(* ===== verification/Utf8.v ===== *)
(** * Utf8: Go's [unicode/utf8] and [unicode/utf16], as [encoding/json] uses them.

    [DecodeRune] and [EncodeRune] with Go's treatment of invalid input (the
    replacement rune, consuming one byte), the validity of a byte string, and
    that encoding a decoded rune gives the bytes back. *)

From S2P Require Import Prelude.

(** [utf8.RuneError], which is also [unicode.ReplacementChar]. *)
Definition RuneError : Z := 65533.

Definition in_range (lo hi z : Z) : bool := (lo <=? z) && (z <=? hi).

(** Continuation bytes 10xxxxxx. *)
Definition is_cont (z : Z) : bool := in_range 128 191 z.

(** The accepted second bytes after a leading byte: no overlong form, no
    surrogate, nothing above 0x10FFFF. *)
Definition second_ok (b0 b1 : Z) : bool :=
  if b0 =? 224 then in_range 160 191 b1
  else if b0 =? 237 then in_range 128 159 b1
  else if b0 =? 240 then in_range 144 191 b1
  else if b0 =? 244 then in_range 128 143 b1
  else is_cont b1.

(** [utf8.DecodeRune(p)]: the first rune and its width in bytes. *)
Definition DecodeRune (p : bytes) : Z * nat :=
  match p with
  | [] => (RuneError, 0%nat)
  | c0 :: p1 =>
      let b0 := zob c0 in
      if b0 <? 128 then (b0, 1%nat)
      else if b0 <? 194 then (RuneError, 1%nat)
      else match p1 with
      | [] => (RuneError, 1%nat)
      | c1 :: p2 =>
          let b1 := zob c1 in
          if negb (second_ok b0 b1) then (RuneError, 1%nat)
          else if b0 <? 224 then ((b0 - 192) * 64 + (b1 - 128), 2%nat)
          else match p2 with
          | [] => (RuneError, 1%nat)
          | c2 :: p3 =>
              let b2 := zob c2 in
              if negb (is_cont b2) then (RuneError, 1%nat)
              else if b0 <? 240 then
                ((b0 - 224) * 4096 + (b1 - 128) * 64 + (b2 - 128), 3%nat)
              else if b0 <? 245 then
                match p3 with
                | [] => (RuneError, 1%nat)
                | c3 :: _ =>
                    let b3 := zob c3 in
                    if negb (is_cont b3) then (RuneError, 1%nat)
                    else ((b0 - 240) * 262144 + (b1 - 128) * 4096
                          + (b2 - 128) * 64 + (b3 - 128), 4%nat)
                end
              else (RuneError, 1%nat)
          end
      end
  end.

(** [utf8.EncodeRune]: invalid runes are encoded as [RuneError]. *)
Definition EncodeRune (r : Z) : bytes :=
  if in_range 0 127 r then [boz r]
  else if in_range 128 2047 r then [boz (192 + r / 64); boz (128 + r mod 64)]
  else if negb (in_range 0 1114111 r) || in_range 55296 57343 r then
    [boz 239; boz 191; boz 189]
  else if r <=? 65535 then
    [boz (224 + r / 4096); boz (128 + r / 64 mod 64); boz (128 + r mod 64)]
  else [boz (240 + r / 262144); boz (128 + r / 4096 mod 64);
        boz (128 + r / 64 mod 64); boz (128 + r mod 64)].

(** [utf16.IsSurrogate] and [utf16.DecodeRune]. *)
Definition IsSurrogate (r : Z) : bool := in_range 55296 57343 r.
Definition utf16_DecodeRune (r1 r2 : Z) : Z :=
  if in_range 55296 56319 r1 && in_range 56320 57343 r2
  then (r1 - 55296) * 1024 + (r2 - 56320) + 65536
  else RuneError.

(** A decoding step that is not the error of width at most 1. *)
Definition good_rune (rn : Z * nat) : bool :=
  negb ((rn.1 =? RuneError) && (rn.2 <=? 1)%nat).

(** Valid UTF-8: every decoding step is good. *)
Inductive utf8_valid : bytes → Prop :=
| utf8_nil : utf8_valid []
| utf8_cons s r n :
    s ≠ [] → DecodeRune s = (r, n) → good_rune (r, n) = true →
    utf8_valid (drop n s) → utf8_valid s.

Fixpoint utf8_check (fuel : nat) (s : bytes) : bool :=
  match s, fuel with
  | [], _ => true
  | _, O => false
  | _, S f =>
      let rn := DecodeRune s in good_rune rn && utf8_check f (drop rn.2 s)
  end.

(** ** Lemmas *)

Ltac range_bool :=
  repeat match goal with
  | H : in_range _ _ _ = true |- _ =>
      unfold in_range in H; apply andb_true_iff in H as [?%Z.leb_le ?%Z.leb_le]
  | H : is_cont _ = true |- _ => unfold is_cont in H
  | H : negb _ = false |- _ => apply negb_false_iff in H
  | H : negb _ = true |- _ => apply negb_true_iff in H
  end.

Lemma in_range_true lo hi z : lo ≤ z ≤ hi → in_range lo hi z = true.
Proof. intros. unfold in_range. apply andb_true_iff. split; apply Z.leb_le; lia. Qed.

Lemma in_range_false lo hi z : z < lo ∨ hi < z → in_range lo hi z = false.
Proof. intros. unfold in_range. apply andb_false_iff. rewrite !Z.leb_gt. lia. Qed.

Lemma boz_eq z c : z = zob c → boz z = c.
Proof. intros ->. apply boz_zob. Qed.

(** Every decoding step of a non-empty string consumes at least one byte, and
    no more than there are. *)
Lemma DecodeRune_size s : s ≠ [] → (1 ≤ (DecodeRune s).2 ≤ length s)%nat.
Proof.
  destruct s as [|c0 [|c1 [|c2 [|c3 s]]]]; [done|..]; intros _; cbn -[second_ok Z.ltb];
    repeat case_match; simpl; lia.
Qed.

(** What a good step read: an ASCII byte or one of the three multi-byte forms. *)
Inductive rune_form : bytes → Z → nat → Prop :=
| form1 c0 s : zob c0 < 128 → rune_form (c0 :: s) (zob c0) 1
| form2 c0 c1 s : 194 ≤ zob c0 < 224 → 128 ≤ zob c1 ≤ 191 →
    rune_form (c0 :: c1 :: s) ((zob c0 - 192) * 64 + (zob c1 - 128)) 2
| form3 c0 c1 c2 s : 224 ≤ zob c0 < 240 → second_ok (zob c0) (zob c1) = true →
    128 ≤ zob c1 ≤ 191 → 128 ≤ zob c2 ≤ 191 →
    (zob c0 = 224 → 160 ≤ zob c1) → (zob c0 = 237 → zob c1 ≤ 159) →
    rune_form (c0 :: c1 :: c2 :: s)
      ((zob c0 - 224) * 4096 + (zob c1 - 128) * 64 + (zob c2 - 128)) 3
| form4 c0 c1 c2 c3 s : 240 ≤ zob c0 < 245 → second_ok (zob c0) (zob c1) = true →
    128 ≤ zob c1 ≤ 191 → 128 ≤ zob c2 ≤ 191 → 128 ≤ zob c3 ≤ 191 →
    (zob c0 = 240 → 144 ≤ zob c1) → (zob c0 = 244 → zob c1 ≤ 143) →
    rune_form (c0 :: c1 :: c2 :: c3 :: s)
      ((zob c0 - 240) * 262144 + (zob c1 - 128) * 4096 + (zob c2 - 128) * 64 + (zob c3 - 128)) 4.

Lemma second_ok_bounds b0 b1 :
  second_ok b0 b1 = true →
  128 ≤ b1 ≤ 191 ∧ (b0 = 224 → 160 ≤ b1) ∧ (b0 = 237 → b1 ≤ 159) ∧
  (b0 = 240 → 144 ≤ b1) ∧ (b0 = 244 → b1 ≤ 143).
Proof.
  unfold second_ok.
  destruct (Z.eqb_spec b0 224), (Z.eqb_spec b0 237), (Z.eqb_spec b0 240), (Z.eqb_spec b0 244);
    intros; range_bool; lia.
Qed.

Lemma DecodeRune_form s r n :
  s ≠ [] → DecodeRune s = (r, n) → good_rune (r, n) = true → rune_form s r n.
Proof.
  intros Hs. assert (∀ n, (n ≤ 1)%nat → good_rune (RuneError, n) = false) as Hbad.
  { intros m Hm. unfold good_rune. simpl. destruct m as [|[|m]]; try done; lia. }
  destruct s as [|c0 s1]; [done|]. unfold DecodeRune.
  destruct (Z.ltb_spec (zob c0) 128). { intros [= <- <-] _. by constructor. }
  destruct (Z.ltb_spec (zob c0) 194). { intros [= <- <-]. by rewrite Hbad by lia. }
  destruct s1 as [|c1 s2]. { intros [= <- <-]. by rewrite Hbad by lia. }
  destruct (second_ok (zob c0) (zob c1)) eqn:Hok; cbn [negb].
  2:{ intros [= <- <-]. by rewrite Hbad by lia. }
  pose proof (second_ok_bounds _ _ Hok) as (? & ? & ? & ? & ?).
  destruct (Z.ltb_spec (zob c0) 224). { intros [= <- <-] _. constructor; lia. }
  destruct s2 as [|c2 s3]. { intros [= <- <-]. by rewrite Hbad by lia. }
  destruct (is_cont (zob c2)) eqn:Hc2; cbn [negb]; [|intros [= <- <-]; by rewrite Hbad by lia].
  range_bool.
  destruct (Z.ltb_spec (zob c0) 240). { intros [= <- <-] _. constructor; auto; lia. }
  destruct (Z.ltb_spec (zob c0) 245). 2:{ intros [= <- <-]. by rewrite Hbad by lia. }
  destruct s3 as [|c3 s4]. { intros [= <- <-]. by rewrite Hbad by lia. }
  destruct (is_cont (zob c3)) eqn:Hc3; cbn [negb]; [|intros [= <- <-]; by rewrite Hbad by lia].
  range_bool. intros [= <- <-] _. constructor; auto; lia.
Qed.

(** The form determines the step, whatever follows it. *)
Lemma form_DecodeRune s r n t : rune_form s r n → DecodeRune (take n s ++ t) = (r, n).
Proof.
  intros H. destruct H; cbn [take app DecodeRune];
    rewrite ?(proj2 (Z.ltb_ge _ 128)), ?(proj2 (Z.ltb_lt _ 128)) by lia; try done;
    rewrite ?(proj2 (Z.ltb_ge _ 194)) by lia.
  - assert (second_ok (zob c0) (zob c1) = true) as ->.
    { unfold second_ok. rewrite !(proj2 (Z.eqb_neq _ _)) by lia. by apply in_range_true. }
    cbn [negb]. by rewrite (proj2 (Z.ltb_lt _ 224)) by lia.
  - rewrite H0. unfold is_cont. rewrite !in_range_true by lia. cbn [negb].
    by rewrite (proj2 (Z.ltb_ge _ 224)), (proj2 (Z.ltb_lt _ 240)) by lia.
  - rewrite H0. unfold is_cont. rewrite !in_range_true by lia. cbn [negb].
    by rewrite (proj2 (Z.ltb_ge _ 224)), (proj2 (Z.ltb_ge _ 240)),
      (proj2 (Z.ltb_lt _ 245)) by lia.
Qed.

Lemma mod_low a b : 0 ≤ b < 64 → (a * 64 + b) mod 64 = b.
Proof. intros. rewrite Z.add_comm, Z.mod_add by lia. apply Z.mod_small. lia. Qed.

(** Encoding the decoded rune gives the bytes that were read. *)
Lemma form_EncodeRune s r n : rune_form s r n → EncodeRune r = take n s.
Proof.
  intros H. destruct H; cbn [take]; unfold EncodeRune.
  - rewrite in_range_true by (pose proof (zob_range c0); lia). by rewrite boz_zob.
  - rewrite in_range_false, in_range_true by lia.
    f_equal; [|f_equal]; apply boz_eq.
    + rewrite Z.div_add_l by lia. rewrite (Z.div_small (zob c1 - 128)); lia.
    + rewrite mod_low; lia.
  - set (r := (zob c0 - 224) * 4096 + _ + _).
    assert (r / 64 = (zob c0 - 224) * 64 + (zob c1 - 128)) as E1.
    { symmetry. apply Z.div_unique with (zob c2 - 128); unfold r; lia. }
    assert (r / 4096 = zob c0 - 224) as E2.
    { symmetry. apply Z.div_unique with ((zob c1 - 128) * 64 + (zob c2 - 128)); unfold r; lia. }
    rewrite (in_range_false 0 127), (in_range_false 128 2047), (in_range_true 0 1114111),
      (in_range_false 55296 57343) by (unfold r; lia).
    cbn [negb orb]. rewrite (proj2 (Z.leb_le r 65535)) by (unfold r; lia).
    rewrite E1, E2. repeat f_equal; apply boz_eq; [lia|..].
    + rewrite mod_low; lia.
    + replace r with (((zob c0 - 224) * 64 + (zob c1 - 128)) * 64 + (zob c2 - 128)) by (unfold r; lia).
      rewrite mod_low; lia.
  - set (r := (zob c0 - 240) * 262144 + _ + _ + _).
    assert (r / 64 = ((zob c0 - 240) * 64 + (zob c1 - 128)) * 64 + (zob c2 - 128)) as E1.
    { symmetry. apply Z.div_unique with (zob c3 - 128); unfold r; lia. }
    assert (r / 4096 = (zob c0 - 240) * 64 + (zob c1 - 128)) as E2.
    { symmetry. apply Z.div_unique with ((zob c2 - 128) * 64 + (zob c3 - 128)); unfold r; lia. }
    assert (r / 262144 = zob c0 - 240) as E3.
    { symmetry. apply Z.div_unique with
        ((zob c1 - 128) * 4096 + (zob c2 - 128) * 64 + (zob c3 - 128)); unfold r; lia. }
    rewrite (in_range_false 0 127), (in_range_false 128 2047), (in_range_true 0 1114111),
      (in_range_false 55296 57343) by (unfold r; lia).
    cbn [negb orb]. rewrite (proj2 (Z.leb_gt r 65535)) by (unfold r; lia).
    rewrite E1, E2, E3. repeat f_equal; apply boz_eq; [lia|..].
    + rewrite mod_low; lia.
    + rewrite mod_low; lia.
    + replace r with ((((zob c0 - 240) * 64 + (zob c1 - 128)) * 64 + (zob c2 - 128)) * 64
        + (zob c3 - 128)) by (unfold r; lia).
      rewrite mod_low; lia.
Qed.

(** The checker decides validity. *)
Lemma utf8_check_sound fuel s : utf8_check fuel s = true → utf8_valid s.
Proof.
  revert s. induction fuel as [|f IH]; intros [|c s]; try (by constructor); [done|].
  cbn [utf8_check]. intros [H1 H2]%andb_true_iff.
  destruct (DecodeRune (c :: s)) as [r n] eqn:E.
  apply utf8_cons with r n; [done|done|done|]. by apply IH.
Qed.

(** An ASCII byte in front keeps a string valid. *)
Lemma utf8_valid_ascii c s : zob c < 128 → utf8_valid s → utf8_valid (c :: s).
Proof.
  intros Hc Hs. apply utf8_cons with (zob c) 1%nat; [done| | |done].
  - cbn [DecodeRune]. by rewrite (proj2 (Z.ltb_lt _ _)).
  - unfold good_rune. simpl. by rewrite (proj2 (Z.eqb_neq _ _)) by (unfold RuneError; lia).
Qed.

(** Valid strings can be concatenated. *)
Lemma utf8_valid_app s t : utf8_valid s → utf8_valid t → utf8_valid (s ++ t).
Proof.
  intros Hs Ht. induction Hs as [|s r n Hs E G Hd IH]; [done|].
  pose proof (DecodeRune_form _ _ _ Hs E G) as F.
  pose proof (DecodeRune_size s Hs) as Hn. rewrite E in Hn. simpl in Hn.
  apply utf8_cons with r n; [by destruct s| |done|].
  - rewrite <-(take_drop n s) at 1. rewrite <-app_assoc. by apply form_DecodeRune.
  - rewrite drop_app_le by lia. done.
Qed.

(** The bytes [EncodeRune] writes for a valid rune have the form of that rune. *)
Lemma zob_boz_id z : 0 ≤ z < 256 → zob (boz z) = z.
Proof. intros. rewrite zob_boz. by apply Z.mod_small. Qed.

Ltac divs := Z.to_euclidean_division_equations; lia.

Lemma encode_form2 r : 128 ≤ r ≤ 2047 →
  rune_form [boz (192 + r / 64); boz (128 + r mod 64)] r 2.
Proof.
  intros Hr. assert (2 ≤ r / 64 ≤ 31) by divs. assert (0 ≤ r mod 64 < 64) by divs.
  eassert (r = _) as E; [|rewrite E at 3; constructor]; rewrite ?zob_boz_id by lia; [divs|lia..].
Qed.

Lemma second_ok_3 b0 b1 :
  224 ≤ b0 < 240 → 128 ≤ b1 ≤ 191 → (b0 = 224 → 160 ≤ b1) → (b0 = 237 → b1 ≤ 159) →
  second_ok b0 b1 = true.
Proof.
  intros. unfold second_ok.
  destruct (Z.eqb_spec b0 224), (Z.eqb_spec b0 237), (Z.eqb_spec b0 240), (Z.eqb_spec b0 244);
    apply in_range_true; lia.
Qed.

Lemma second_ok_4 b0 b1 :
  240 ≤ b0 < 245 → 128 ≤ b1 ≤ 191 → (b0 = 240 → 144 ≤ b1) → (b0 = 244 → b1 ≤ 143) →
  second_ok b0 b1 = true.
Proof.
  intros. unfold second_ok.
  destruct (Z.eqb_spec b0 224), (Z.eqb_spec b0 237), (Z.eqb_spec b0 240), (Z.eqb_spec b0 244);
    apply in_range_true; lia.
Qed.

Lemma encode_form3 r : 2048 ≤ r ≤ 65535 → (r < 55296 ∨ 57343 < r) →
  rune_form [boz (224 + r / 4096); boz (128 + r / 64 mod 64); boz (128 + r mod 64)] r 3.
Proof.
  intros Hr Hs. assert (0 ≤ r / 4096 ≤ 15) by divs. assert (0 ≤ r mod 64 < 64) by divs.
  assert (0 ≤ r / 64 mod 64 < 64) by divs.
  eassert (r = _) as E; [|rewrite E at 4; constructor]; rewrite ?zob_boz_id by lia;
    try (apply second_ok_3); divs.
Qed.

Lemma encode_form4 r : 65536 ≤ r ≤ 1114111 →
  rune_form [boz (240 + r / 262144); boz (128 + r / 4096 mod 64);
             boz (128 + r / 64 mod 64); boz (128 + r mod 64)] r 4.
Proof.
  intros Hr. assert (0 ≤ r / 262144 ≤ 4) by divs. assert (0 ≤ r mod 64 < 64) by divs.
  assert (0 ≤ r / 64 mod 64 < 64) by divs. assert (0 ≤ r / 4096 mod 64 < 64) by divs.
  eassert (r = _) as E; [|rewrite E at 5; constructor]; rewrite ?zob_boz_id by lia;
    try (apply second_ok_4); divs.
Qed.

(** Whatever its argument, [EncodeRune] writes valid UTF-8. *)
Lemma EncodeRune_cases r :
  (0 ≤ r ≤ 127 ∧ EncodeRune r = [boz r]) ∨
  (∃ s n, rune_form s r n ∧ (2 ≤ n)%nat ∧ EncodeRune r = take n s) ∨
  EncodeRune r = [boz 239; boz 191; boz 189].
Proof.
  unfold EncodeRune. destruct (in_range 0 127 r) eqn:E1; [left; range_bool; split; [lia|done]|].
  destruct (in_range 128 2047 r) eqn:E2.
  { right. left. range_bool. eexists _, 2%nat. split_and!; [by apply encode_form2|lia|done]. }
  destruct (negb (in_range 0 1114111 r) || in_range 55296 57343 r) eqn:E3; [by right; right|].
  apply orb_false_iff in E3 as [E3 E4]. range_bool.
  unfold in_range in E1, E2, E4. rewrite andb_false_iff, !Z.leb_gt in E1, E2, E4.
  right. left. destruct (Z.leb_spec r 65535).
  - eexists _, 3%nat. split_and!; [apply encode_form3; lia|lia|done].
  - eexists _, 4%nat. split_and!; [apply encode_form4; lia|lia|done].
Qed.

Lemma EncodeRune_valid r : utf8_valid (EncodeRune r).
Proof.
  destruct (EncodeRune_cases r) as [[Hr E]|[(s & n & F & Hn & E)|E]]; rewrite E; clear E.
  - apply utf8_valid_ascii; [|constructor]. rewrite zob_boz, Z.mod_small; lia.
  - pose proof (form_DecodeRune _ _ _ [] F) as E. rewrite app_nil_r in E.
    apply utf8_cons with r n; [by destruct F| done | |].
    + unfold good_rune. cbn [fst snd].
      destruct (Nat.leb_spec n 1); [lia|]. by rewrite andb_false_r.
    + rewrite drop_ge; [constructor|]. rewrite length_take. lia.
  - by apply (utf8_check_sound 3).
Qed.

#[export] Hint Resolve EncodeRune_valid utf8_valid_app utf8_valid_ascii utf8_nil : sara.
★ ★ ★ ★ ★
All that is wanted is a faithful reproduction of the line above with "cbn [negb orb]. rewrite (proj2 (Z.leb_le", the line with "((zob c1 - 128) * 4096", and every line in between.

    cbn [negb orb]. rewrite (proj2 (Z.leb_le r 65535)) by (unfold r; lia).
    rewrite E1, E2. repeat f_equal; apply boz_eq; [lia|..].
    + rewrite mod_low; lia.
    + replace r with (((zob c0 - 224) * 64 + (zob c1 - 128)) * 64 + (zob c2 - 128)) by (unfold r; lia).
      rewrite mod_low; lia.
  - set (r := (zob c0 - 240) * 262144 + _ + _ + _).
    assert (r / 64 = ((zob c0 - 240) * 64 + (zob c1 - 128)) * 64 + (zob c2 - 128)) as E1.
    { symmetry. apply Z.div_unique with (zob c3 - 128); unfold r; lia. }
    assert (r / 4096 = (zob c0 - 240) * 64 + (zob c1 - 128)) as E2.
    { symmetry. apply Z.div_unique with ((zob c2 - 128) * 64 + (zob c3 - 128)); unfold r; lia. }
    assert (r / 262144 = zob c0 - 240) as E3.
    { symmetry. apply Z.div_unique with
        ((zob c1 - 128) * 4096 + (zob c2 - 128) * 64 + (zob c3 - 128)); unfold r; lia. }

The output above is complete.